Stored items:
—————

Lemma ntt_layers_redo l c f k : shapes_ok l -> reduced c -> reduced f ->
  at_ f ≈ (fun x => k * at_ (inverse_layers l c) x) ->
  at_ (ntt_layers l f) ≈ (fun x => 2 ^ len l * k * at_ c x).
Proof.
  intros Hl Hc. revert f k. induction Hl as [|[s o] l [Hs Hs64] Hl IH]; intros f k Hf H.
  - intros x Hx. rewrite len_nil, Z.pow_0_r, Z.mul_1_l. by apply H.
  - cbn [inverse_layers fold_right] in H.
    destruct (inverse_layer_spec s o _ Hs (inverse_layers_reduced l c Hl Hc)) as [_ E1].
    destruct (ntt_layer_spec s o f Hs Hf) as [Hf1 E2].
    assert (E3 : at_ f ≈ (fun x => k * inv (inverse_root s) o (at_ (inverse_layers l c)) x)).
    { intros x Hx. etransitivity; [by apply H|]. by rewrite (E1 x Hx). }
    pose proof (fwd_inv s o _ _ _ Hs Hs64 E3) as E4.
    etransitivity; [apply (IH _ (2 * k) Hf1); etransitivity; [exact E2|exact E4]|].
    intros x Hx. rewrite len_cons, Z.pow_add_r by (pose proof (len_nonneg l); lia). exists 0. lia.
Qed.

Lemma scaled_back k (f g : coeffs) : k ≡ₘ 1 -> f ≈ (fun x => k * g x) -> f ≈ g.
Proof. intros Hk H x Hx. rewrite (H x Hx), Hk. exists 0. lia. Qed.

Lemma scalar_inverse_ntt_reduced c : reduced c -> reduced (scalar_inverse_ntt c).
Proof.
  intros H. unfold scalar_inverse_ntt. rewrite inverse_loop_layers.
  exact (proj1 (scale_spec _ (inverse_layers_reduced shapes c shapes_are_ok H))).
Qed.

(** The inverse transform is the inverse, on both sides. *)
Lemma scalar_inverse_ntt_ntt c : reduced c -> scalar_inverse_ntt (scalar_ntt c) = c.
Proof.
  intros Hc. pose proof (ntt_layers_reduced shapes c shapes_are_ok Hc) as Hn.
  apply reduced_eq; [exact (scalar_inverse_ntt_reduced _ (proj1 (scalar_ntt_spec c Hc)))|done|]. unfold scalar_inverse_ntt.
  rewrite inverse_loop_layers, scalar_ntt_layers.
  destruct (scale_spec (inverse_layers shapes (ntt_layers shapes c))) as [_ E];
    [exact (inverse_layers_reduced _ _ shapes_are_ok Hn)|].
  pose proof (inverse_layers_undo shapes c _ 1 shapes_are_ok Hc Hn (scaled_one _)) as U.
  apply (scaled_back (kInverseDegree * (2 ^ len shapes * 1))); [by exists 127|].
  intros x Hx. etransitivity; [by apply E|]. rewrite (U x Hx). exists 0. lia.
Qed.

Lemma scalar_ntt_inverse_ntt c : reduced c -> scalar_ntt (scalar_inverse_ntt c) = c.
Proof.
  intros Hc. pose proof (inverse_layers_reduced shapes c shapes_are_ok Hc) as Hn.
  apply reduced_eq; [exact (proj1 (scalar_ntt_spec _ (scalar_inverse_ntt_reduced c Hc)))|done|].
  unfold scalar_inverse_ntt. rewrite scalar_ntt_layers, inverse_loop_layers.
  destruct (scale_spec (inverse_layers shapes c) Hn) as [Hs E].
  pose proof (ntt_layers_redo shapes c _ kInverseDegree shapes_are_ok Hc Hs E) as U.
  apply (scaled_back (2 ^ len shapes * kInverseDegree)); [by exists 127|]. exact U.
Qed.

—————

The last part of the records is the answer, beginning at the line that holds "pose proof (inverse_layers_undo" and including the final line, repeated exactly.

  pose proof (inverse_layers_undo shapes c _ 1 shapes_are_ok Hc Hn (scaled_one _)) as U.
  apply (scaled_back (kInverseDegree * (2 ^ len shapes * 1))); [by exists 127|].
  intros x Hx. etransitivity; [by apply E|]. rewrite (U x Hx). exists 0. lia.
Qed.

Lemma scalar_ntt_inverse_ntt c : reduced c -> scalar_ntt (scalar_inverse_ntt c) = c.
Proof.
  intros Hc. pose proof (inverse_layers_reduced shapes c shapes_are_ok Hc) as Hn.
  apply reduced_eq; [exact (proj1 (scalar_ntt_spec _ (scalar_inverse_ntt_reduced c Hc)))|done|].
  unfold scalar_inverse_ntt. rewrite scalar_ntt_layers, inverse_loop_layers.
  destruct (scale_spec (inverse_layers shapes c) Hn) as [Hs E].
  pose proof (ntt_layers_redo shapes c _ kInverseDegree shapes_are_ok Hc Hs E) as U.
  apply (scaled_back (2 ^ len shapes * kInverseDegree)); [by exists 127|]. exact U.
Qed.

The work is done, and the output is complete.